With the national unemployment rate kissing 10% , it was disheartening to see Howard Swint join the job killing deficit hawks. In Saturday’s Gazette-Mail, Swint argues that the solution to our economic woes is a federal “Balanced Budget Amendment” that “provides that annual expenditures do not exceed revenue for any fiscal year.” Swint worries that “special interests” are going to saddle our “children and grandchildren’s money literally before they have even earned it.” Apparently, there’s even a small movement to enact a balanced budget amendment. The push to enact such an amendment reflects a deep misunderstanding of how the economy works in a recession and a hidden desire to cut benefits and entitlements like Social Security.
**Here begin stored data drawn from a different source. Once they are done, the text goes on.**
(** What every message has: its addresses, the station's replay counter, lengths that
    count the key data, and the descriptor version in the flags. *)
Definition well_made (own : list Z) (s : nas_sta_t) (mic : bool) (p : eapol_key_t) : Prop :=
  ek_dhost p = st_ea s /\ ek_shost p = own /\ ek_ether_type p = ETHER_TYPE_802_1X /\ ek_ptype p = EAPOL_KEY /\
  ek_replay p = sp_replay (st_suppl s) /\ ek_data_len p = Z.of_nat (length (ek_data p)) /\
  ek_length p = 95 + ek_data_len p /\ Z.land (ek_key_info p) 3 = sp_desc (st_suppl s) /\
  has (ek_key_info p) WPA_KEY_MIC = mic.

(** Messages 1 and the supplicant's request carry no MIC. *)
Definition signed_state (st : wpa_suppl_state_t) : bool :=
  match st with WPA_PTKSTART | WPA_SUP_INITIALIZE => false | _ => true end.

Section Signed.
Context `{E : Env}.

Lemma put_data_wp data p w : wp (put_data data p) (fun p' w' => w' = w /\
  p' = p <| ek_data := data |> <| ek_data_len := Z.of_nat (length data) |>
         <| ek_length := 95 + Z.of_nat (length data) |>) w.
Proof.
  unfold put_data. do 2 nas_step. nas_step. split; [done|]. apply Z.leb_le in H. unfold EAPOL_BUFFER_DATA in H.
  unfold wrap16, EAPOL_WPA_KEY_LEN. by rewrite !Z.mod_small by lia.
Qed.

(** A message under construction: everything but the flags. *)
Definition addressed (own : list Z) (s : nas_sta_t) (p : eapol_key_t) : Prop :=
  ek_dhost p = st_ea s /\ ek_shost p = own /\ ek_ether_type p = ETHER_TYPE_802_1X /\ ek_ptype p = EAPOL_KEY /\
  ek_replay p = sp_replay (st_suppl s) /\ ek_data_len p = Z.of_nat (length (ek_data p)) /\ ek_length p = 95 + ek_data_len p.

Definition flagged (desc : Z) (mic : bool) (l : list Z) : Prop :=
  Z.land (info_of desc l) 3 = desc /\ has (info_of desc l) WPA_KEY_MIC = mic.

Lemma flagged_index desc l y : known_desc desc = true -> flagged desc true l ->
  flagged desc true (l ++ [Z.land y WPA_KEY_INDEX_MASK]).
Proof.
  intros Hd. unfold flagged, has. rewrite !info_land by (unfold WPA_KEY_MIC; lia). rewrite !map_app, !fold_left_app.
  cbn [map fold_left]. rewrite <- !Z.land_assoc. change (Z.land WPA_KEY_INDEX_MASK 3) with 0.
  change (Z.land WPA_KEY_INDEX_MASK WPA_KEY_MIC) with 0. by rewrite !Z.land_0_r, !Z.lor_0_r.
Qed.

Lemma known_desc_cases desc : known_desc desc = true -> desc = 1 \/ desc = 2.
Proof. unfold known_desc, WPA_KEY_DESC_V1, WPA_KEY_DESC_V2. intros [H%Z.eqb_eq | H%Z.eqb_eq]%orb_prop; auto. Qed.

(** The steps of a message that do not matter to its headers. *)
Ltac skip := eapply wp_mono; [apply (rel (R := silent))|]; intros ? ? _.
Ltac put := eapply wp_mono; [apply put_data_wp|]; intros ? ? [-> ->].
Ltac msg := repeat first [lazymatch goal with |- wpx True nas_handle_error _ _ => exact I end | progress nas_steps | put | skip].
Ltac made Hw Hd :=
  cbn [option_map app signed_state]; try exact I; (split; [reflexivity|]);
  repeat match goal with |- context [if ?b then _ else _] => destruct b end;
  (eapply Hw; [unfold addressed; split_and!; reflexivity|reflexivity|]);
  lazymatch goal with
  | |- context [Z.land _ WPA_KEY_INDEX_MASK] => idtac
  | |- _ => destruct (known_desc_cases _ Hd) as [-> | ->]; vm_compute; split; reflexivity
  end.

Lemma eapol_msg_wp i own w : let s := sta_at (w_nas w) i in known_desc (sp_desc (st_suppl s)) = true ->
  wp (eapol_msg i (blank_frame own s)) (fun r _ => match r with
    | Some (p, mic) => mic = signed_state (sp_state (st_suppl s)) /\ well_made own s mic p
    | None => True
    end) w.
Proof.
  intros s Hd. 
  assert (Hw : forall p mic l, addressed own s p -> ek_key_info p = info_of (sp_desc (st_suppl s)) l ->
            flagged (sp_desc (st_suppl s)) mic l -> well_made own s mic p).
  { intros p mic l (?&?&?&?&?&?&?) Hi [? ?]. unfold well_made. rewrite Hi. by split_and!. }
  unfold eapol_msg. do 2 nas_step. fold s. destruct (sp_state (st_suppl s)); try by nas_step.
  - unfold msg_ptkstart. msg; made Hw Hd.
  - unfold msg_ptkinitnegotiating. msg; made Hw Hd.
  - unfold msg_rekeynegotiating. msg; made Hw Hd.
    apply (flagged_index _ [WPA_KEY_SECURE; WPA_KEY_ACK; WPA_KEY_MIC] _ Hd).
    destruct (known_desc_cases _ Hd) as [-> | ->]; by vm_compute.
  - unfold msg_sup_initialize. msg; made Hw Hd.
  - unfold msg_sup_stakeystart. msg; made Hw Hd.
  - unfold msg_sup_stakeystart. msg; made Hw Hd.
Qed.

Lemma sign_ok desc key p : known_desc desc = true -> Z.land (ek_key_info p) 3 = desc -> mic_ok key (sign desc key p) = true.
Proof.
  intros Hd Hp. unfold sign, mic_ok.
  assert (Hm : exists d, wpa_do_mic desc key (mic_input p) = Some d)
    by (destruct (known_desc_cases _ Hd) as [-> | ->]; eexists; reflexivity).
  destruct Hm as [d Hm]. rewrite Hm. change (ek_key_info (p <| ek_mic := d |>)) with (ek_key_info p).
  change (mic_input (p <| ek_mic := d |>)) with (mic_input p). rewrite Hp, Hm. by apply bool_decide_eq_true_2.
Qed.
Let me first say that the #1 REASON why the U.S. has a long-term budget deficit problem is out of control health care spending (per person health care costs exceeding per person GDP growth). Secondly, our current deficit is largely a result not of current spending but of the bursting of the housing bubble and Bush’s tax cuts for the wealthy. (I will concede, however, that the wars in Iraq and Afghanistan do constitute a good portion of the projected deficits and that a balanced budget amendment might make it more difficult to go to war.)
Back to the long-term problem. If we had the same health care costs as Canada, there would be no long-term “deficit problem” , plain and simple. Therefore, if we have any concern about our deficit, it would be to control health care spending, and deal with other deficit problems like reversing bush’s tax cuts on the wealthy, increasing tax progressivity once the economy recovers (take the top rate to 40%, move capital gains back to 25% or higher, create a stock transaction tax, etc.), create larger short-term deficits to “outgrow” the debt (aggregate demand), and decrease military spending (Iraq, Afghanistan, other).
The ability of governments to run deficits is essential. As Paul Krugman acutely observed on Monday, “Both textbook economics and experience say that slashing spending when you’re still suffering from high unemployment is a really bad idea —not only does it deepen the slump, but it does little to improve the budget outlook, because much of what governments save by spending less they lose as a weaker economy depresses tax receipts.” In other words, the best way to pay down the deficit it to out grow it.
Also, what matters is the debt to GDP ratio, not “paying down the debt.” As we grow, the debt gets smaller (This is what happened in the post-war years. We never repaid the debt, it just got smaller with growth). For example, in 2008 the federal government took in $2.1 trillion in revenues. Using this number as a bench mark, in ten years – at 2.5% growth and 2% inflation – it should rise to close to $4 trillion. This means the debt would be a shrinking percentage over next decades deficits under current law.
Debt is mostly a distributional problem, not a generational problem. It’s important to point out that the generation that came of age during WWII were handed the largest debt in the nation’s history, yet they enjoyed the greatest period of shared prosperity the country ever enjoyed. We also have to remember: the investments we make today, whether it’s research and development, education, or infrastructure, is what will determine the well-being of future generations.
If we are worried about debt, the REAL solution is to attack the root problems listed above and get the economy moving again by deficit spending. Putting the budget deficit ahead of the job deficit is like worrying about cutting the lawn when the house is on fire.